I started off the day with a rollicking good fight with my sister, Bayzee. She always bites me:























































Then, my mom taked me to the park! There were smells I didn't like so much:










But we played uninterrupted Frisbee!














































Then, she taked me to another park and we had ICE CREAM!



















It was SO GOOD!










Then we went for a ride.










We saw cows and horsies, which I like to bark at, but Mom don't like it, so today, because it was my birthday, I didn't bark.










Then when we got back home, Bayzee was waiting right there.










Thanks for sharing my birthday! (It was really 2 days ago. My mom thinks I don't know any better, but I do. We just celebrated it today because of what she called "scheduling problems", whatever that means.)

Love,
Jaia


----------



## Cassidy's Mom (Mar 30, 2003)

Jaia! Carla, what great pics of your crew - I especially like the one with B'asia sitting on him, lol! One of their relatives (Keef) turns three on Monday.

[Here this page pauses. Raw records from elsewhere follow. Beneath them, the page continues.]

Definition resolve_interface_call_or_null (receiver_klass resolved_klass : klassOop) (name signature : Symbol)
    (current_klass : klassOop) : Outcome (option methodOop) :=
  info <-- or_null (resolve_interface_call true receiver_klass resolved_klass name signature current_klass true false);
  Return (option_map selected_method info).

Definition resolve_virtual_vtable_index (receiver_klass resolved_klass : klassOop) (name signature : Symbol)
    (current_klass : klassOop) : Outcome Z :=
  info <-- or_null (resolve_virtual_call true receiver_klass resolved_klass name signature current_klass true false);
  Return match info with Some i => vtable_index i | None => invalid_vtable_index end.

Definition resolve_static_call_or_null (resolved_klass : klassOop) (name signature : Symbol) (current_klass : klassOop)
    : Outcome (option methodOop) :=
  info <-- or_null (resolve_static_call resolved_klass name signature current_klass true false);
  Return (option_map selected_method info).

Definition resolve_special_call_or_null (resolved_klass : klassOop) (name signature : Symbol) (current_klass : klassOop)
    : Outcome (option methodOop) :=
  info <-- or_null (resolve_special_call resolved_klass name signature current_klass true);
  Return (option_map selected_method info).
End resolver.
(* ===== verification/LinkSample.v ===== *)
(** Small hierarchies, loaded and linked by the model: the heaps at which the
    theorems on tables are applied, and heaps on which the code leaves a table. *)

From stdpp Require Import countable.
From S2P Require Import Prelude Symbols ConstantPool FormatChecker ClassFileStream ClassParser LoadedClass Reflection Vtable Itable ClassCreation.
#[local] Open Scope Z_scope.
#[local] Open Scope check_scope.

(** An address of every symbol. *)
Definition sample_address (s : Symbol) : Z := Zpos (encode s).

Lemma sample_address_inj s s' : sample_address s = sample_address s' -> s = s'.
Proof. unfold sample_address. intros [= E]. by apply (inj encode). Qed.

Definition sample_universe : Universe := mkUniverse false 2.
Definition sample_options : AccessOptions := mkAccessOptions false (fun _ => false) None.
Definition sample_loaders (s : Symbol) (l l' : Loader) : Outcome (option Symbol) := Return None.
Definition sample_start (ik : instanceKlass) : Z := 8 * (40 + ik_vtable_length ik).

(** The interfaces that the parser computes. *)
Definition sample_env (heap : Heap) : LoaderEnv (CE := heap_class_env sample_address heap (fun _ => inl (""%string, ""%string)) (fun _ _ _ => None) (fun _ _ _ => false)) :=
  heap_loader_env sample_address heap (fun _ => inl (""%string, ""%string)) (fun _ _ _ => Wild) (fun _ _ _ => None) (fun _ _ _ => false).
Definition with_transitive (heap : Heap) (nc : NewClass) : NewClass :=
  mkNewClass (nc_name nc) (nc_class_loader nc) (nc_protection_domain nc) (nc_host_klass nc) (nc_access_flags nc)
    (nc_major_version nc) (nc_super nc) (nc_methods nc) (nc_local_interfaces nc)
    (compute_transitive_interfaces (LE := sample_env heap) (nc_super nc) (nc_local_interfaces nc))
    (nc_constants nc) (nc_fields nc) (nc_java_fields_count nc).

Definition create (heap : Heap) (nc : NewClass) : Outcome Heap :=
  create_class sample_address sample_universe sample_options false sample_start heap (with_transitive heap nc).
Definition link := link_tables sample_address sample_universe sample_start sample_loaders.

(** Classes are linked as soon as they are created. *)
Fixpoint load_from (heap : Heap) (classes : list NewClass) : Outcome Heap :=
  match classes with
  | [] => Return heap
  | nc :: rest => heap' <-- create heap nc; heap' <-- link heap' (length heap); load_from heap' rest
  end.
Definition load (classes : list NewClass) : Outcome Heap := load_from [] classes.

Definition new_sample (name : Symbol) (access_flags version : Z) (super : option klassOop) (methods : list (Symbol * Symbol * Z))
    (local_interfaces : list klassOop) : NewClass :=
  mkNewClass name 0 0 None access_flags version super methods local_interfaces [] (mkPool [] []) [] 0.
Definition public_class (name : Symbol) (version : Z) (super : klassOop) (methods : list (Symbol * Symbol * Z)) : NewClass :=
  new_sample name (Z.lor JVM_ACC_PUBLIC JVM_ACC_SUPER) version (Some super) methods [].
Definition implementing (ifs : list klassOop) (nc : NewClass) : NewClass :=
  new_sample (nc_name nc) (Z.lor (nc_access_flags nc) JVM_ACC_ABSTRACT) (nc_major_version nc) (nc_super nc) (nc_methods nc) ifs.
Definition public_interface (name : Symbol) (methods : list Symbol) : NewClass :=
  new_sample name (fold_left Z.lor [JVM_ACC_PUBLIC; JVM_ACC_INTERFACE; JVM_ACC_ABSTRACT] 0) 51 (Some 0%nat)
    (map (fun m => (m, "()V"%string, Z.lor JVM_ACC_PUBLIC JVM_ACC_ABSTRACT)) methods) [].

Definition object_class : NewClass :=
  new_sample java_lang_Object (Z.lor JVM_ACC_PUBLIC JVM_ACC_SUPER) 51 None
    [("<init>", "()V", JVM_ACC_PUBLIC); ("registerNatives", "()V", Z.lor JVM_ACC_PRIVATE JVM_ACC_STATIC);
     ("hashCode", "()I", JVM_ACC_PUBLIC); ("finalize", "()V", JVM_ACC_PROTECTED);
     ("getClass", "()Ljava/lang/Class;", Z.lor JVM_ACC_PUBLIC JVM_ACC_FINAL)]%string [].

(** A class that implements an interface in part, and a subclass. *)
Definition sample_classes : list NewClass :=
  [object_class;
   public_interface "p/I" ["run"; "stop"];
   implementing [1%nat] (public_class "p/A" 51 0%nat [("<init>", "()V", JVM_ACC_PUBLIC); ("stop", "()V", JVM_ACC_PUBLIC); ("m", "()V", 0)]);
   public_class "p/C" 51 2%nat [("run", "()V", JVM_ACC_PUBLIC); ("hashCode", "()I", JVM_ACC_PUBLIC); ("m", "()V", JVM_ACC_PUBLIC)]]%string.

Definition no_heap (o : Outcome Heap) : Heap := match o with Return h => h | _ => [] end.
Definition sample_heap : Heap := Eval vm_compute in no_heap (load sample_classes).

Lemma sample_loads : load sample_classes = Return sample_heap.
Proof. vm_compute. reflexivity. Qed.

(** The names in the table of a class. *)
Definition table_names (heap : Heap) (k : klassOop) : list (option (Symbol * Symbol)) :=
  map (option_map (fun m => (ik_name (klass_at heap (method_holder m)), m_name m))) (ik_vtable (klass_at heap k)).

Example sample_table :
  table_names sample_heap 3%nat =
  [Some ("p/C", "hashCode"); Some ("java/lang/Object", "finalize"); Some ("p/C", "m"); Some ("p/A", "stop"); Some ("p/C", "run")]%string.
Proof. vm_compute. reflexivity. Qed.

(** ** Hierarchies that break the tables *)

Definition breaks_at (classes : list NewClass) (last : NewClass) : Prop :=
  exists heap heap', load classes = Return heap /\ create heap last = Return heap' /\ link heap' (length heap) = Wild.

Ltac breaks := eexists _, _; split_and!; [vm_compute; reflexivity|vm_compute; reflexivity|vm_compute; reflexivity].

(** A class file before version 51: [needs_new_vtable_entry] looks past a method
    of another package for one that is overridden, [update_inherited_vtable] does
    not. The new entry is written behind the table. *)
Definition weaker_access : list NewClass :=
  [object_class; public_class "p/A" 50 0%nat [("m", "()V", JVM_ACC_PUBLIC)]; public_class "q/B" 50 1%nat [("m", "()V", 0)]]%string.
Example old_class_overflows : breaks_at weaker_access (public_class "r/C" 50 2%nat [("m", "()V", JVM_ACC_PUBLIC)]%string).
Proof. breaks. Qed.
Example new_class_fits :
  exists heap, load (weaker_access ++ [public_class "r/C" 51 2%nat [("m", "()V", JVM_ACC_PUBLIC)]]%string) = Return heap.
Proof. eexists. vm_compute. reflexivity. Qed.

(** The search in interfaces ends in Object, and finds its private static method:
    a class whose superclass has miranda methods gets no room for a method of that
    name, but an entry. *)
Example private_static_overflows :
  breaks_at [object_class; public_interface "p/I" ["run"]; implementing [1%nat] (public_class "p/A" 51 0%nat [])]%string
    (public_class "p/C" 51 2%nat [("run", "()V", JVM_ACC_PUBLIC); ("registerNatives", "()V", JVM_ACC_PUBLIC)]%string).
Proof. breaks. Qed.

(** An interface method that the superclass declares without public access. *)
Example hidden_implementation_overflows :
  breaks_at [object_class; public_interface "p/I" ["run"; "stop"];
             implementing [1%nat] (public_class "p/A" 51 0%nat [("run", "()V", 0)])]%string
    (public_class "q/C" 51 2%nat [("run", "()V", JVM_ACC_PUBLIC)]%string).
Proof. breaks. Qed.

(** Interfaces are counted without a method named <init>, but no entry is left
    out for it. *)
Example interface_init_overflows :
  exists heap heap', load [object_class; public_interface "p/I" ["<init>"; "runAgain"]]%string = Return heap /\
    create heap (implementing [1%nat] (public_class "p/C" 51 0%nat
      [("<init>", "()V", JVM_ACC_PUBLIC); ("runAgain", "()V", JVM_ACC_PUBLIC)]))%string = Return heap' /\
    link heap' 2%nat = Wild.
Proof. breaks. Qed.

(** The walk for overridden methods asks for the package of the class it is at,
    not of the class of the method: a class overrides a package-private method of
    another package, and an entry of its table stays empty. *)
Definition alternating_packages : list NewClass :=
  [object_class; public_class "p/A" 51 0%nat [("m", "()V", 0)]; public_class "q/B" 51 1%nat [];
   public_class "p/D" 51 2%nat [("m", "()V", 0)]; public_class "q/C" 51 3%nat [("m", "()V", 0)]]%string.
Example wrong_package_overrides :
  exists heap, load alternating_packages = Return heap /\
    table_names heap 4%nat = [Some ("java/lang/Object", "hashCode"); Some ("java/lang/Object", "finalize"); Some ("q/C", "m"); None]%string.
Proof. eexists. split; vm_compute; reflexivity. Qed.

(** The empty entry is used when a subclass is linked. *)
Example empty_entry_used : breaks_at alternating_packages (public_class "q/E" 51 4%nat [("n", "()V", JVM_ACC_PUBLIC)]%string).
Proof. breaks. Qed.
(* ===== verification/CompressedProps.v ===== *)
(** Round trips of the compressed streams: what is written is read back, in
    the same order and from the same place.

    Line number tables: the compressed table that the class-file parser writes
    answers every query as the table of the class file does. *)

From S2P Require Import Prelude CompressedStream.
#[local] Open Scope Z_scope.

(** ** Sign and bit order *)

Lemma decode_encode_sign v : -2147483648 <= v < 2147483648 -> decode_sign (encode_sign v) = v.
Proof.
  intros Hv. unfold decode_sign, encode_sign.
  rewrite Z.shiftl_mul_pow2, !Z.shiftr_div_pow2 by lia. change (2 ^ 1) with 2. change (2 ^ 31) with 2147483648.
  destruct (Z.ltb_spec v 0) as [Hneg|Hpos].
  - replace (v / 2147483648) with (-1) by (apply (Z.div_unique _ _ _ (v + 2147483648)); lia).
    assert (u4 (Z.lxor (s4 (v * 2)) (-1)) = -2 * v - 1) as ->.
    { rewrite Z.lxor_m1_r. unfold s4, u4, Z.lnot.
      destruct (Z.ltb_spec v (-1073741824)).
      - replace ((v * 2 + 2147483648) mod 4294967296) with (v * 2 + 2147483648 + 4294967296)
          by (apply (Z.mod_unique _ _ (-1)); lia).
        symmetry. apply (Z.mod_unique _ _ (-1)); lia.
      - rewrite (Z.mod_small (v * 2 + 2147483648)) by lia. rewrite Z.mod_small; lia. }
    replace ((-2 * v - 1) / 2) with (- v - 1) by (apply (Z.div_unique _ _ _ 1); lia).
    replace (Z.land (-2 * v - 1) 1) with 1.
    + change (u4 (- (1))) with (Z.ones 32). rewrite <- (s4_u4 (Z.lxor _ _)).
      unfold u4. change 4294967296 with (2 ^ 32). rewrite <- Z.land_ones by lia.
      assert (Z.land (Z.lxor (- v - 1) (Z.ones 32)) (Z.ones 32) = Z.land (Z.lnot (- v - 1)) (Z.ones 32)) as ->.
      { apply Z.bits_inj'. intros n Hn. rewrite !Z.land_spec, Z.lxor_spec, Z.lnot_spec by done.
        destruct (Z.testbit (Z.ones 32) n); [|by rewrite !andb_false_r]. by destruct (Z.testbit _ n). }
      rewrite Z.land_ones by lia. change (2 ^ 32) with 4294967296.
      change (s4 (u4 (Z.lnot (- v - 1))) = v). rewrite s4_u4. unfold Z.lnot. rewrite s4_small; lia.
    + change 1 with (Z.ones 1) at 3. rewrite Z.land_ones by lia. change (2 ^ 1) with 2.
      apply (Z.mod_unique _ _ (- v - 1)); lia.
  - rewrite (Z.div_small v) by lia. rewrite Z.lxor_0_r.
    assert (u4 (s4 (v * 2)) = v * 2) as -> by (rewrite u4_s4; apply u4_small; lia).
    rewrite Z.div_mul by lia. replace (Z.land (v * 2) 1) with 0.
    + change (u4 (- 0)) with 0. rewrite Z.lxor_0_r. apply s4_small. lia.
    + change 1 with (Z.ones 1). rewrite Z.land_ones by lia. change (2 ^ 1) with 2. by rewrite Z.mod_mul.
Qed.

Oh, and I love your new floor!


----------



## GSDTrain (Apr 21, 2008)




----------



## CertainlySpoiled (Dec 2, 2007)

Happy Birthday Jaia!!


----------



## DHau (Feb 24, 2007)

Happy birthday too. Beautiful dog.


----------



## Kayos and Havoc (Oct 17, 2002)

Happy Bday Jaia!!!! 

Hard to believe Keef will be 3 on Monday.

I was admiring the floor too. Love the colors.


----------



## Rika_Tula (Nov 9, 2006)

Happy Birthday, handsome Jaia!


----------



## Mom2Sam (Jun 9, 2008)

Your dogs are so gorgeous! Happy Birthday Jaia!


----------



## FourIsCompany (Jan 29, 2008)

> Originally Posted By: Cassidys Mom
> 
> 
> 
> ...


DH's birthday is on Monday, too! I love the floor, too! Thanks! 

Thanks to everyone. We had a great day!


----------



## geebee78 (Jan 31, 2007)

Thanks for the birthday wishes jaia! Happy bday to u too!


----------



## 3K9Mom (Jun 12, 2006)

Hey Jaia, I had "scheduling problems"







and just noticed this thread. Hope you had a great birthday!


----------



## SeriousConfusion (Aug 2, 2006)

Your brother Ruger, wishes you a Happy Birthday Jaia!!!

I haven't been online much lately, but glad I saw this one! I can't believe they are 2 years old. Time flies!


----------



## Kayos and Havoc (Oct 17, 2002)

Hey how is Ruger????? And no you have not been online and we have missed you!!!!


----------



## Lisa&Diesel (Jun 8, 2008)

Hope you had a great day Jaia! That ice cream looked good!


----------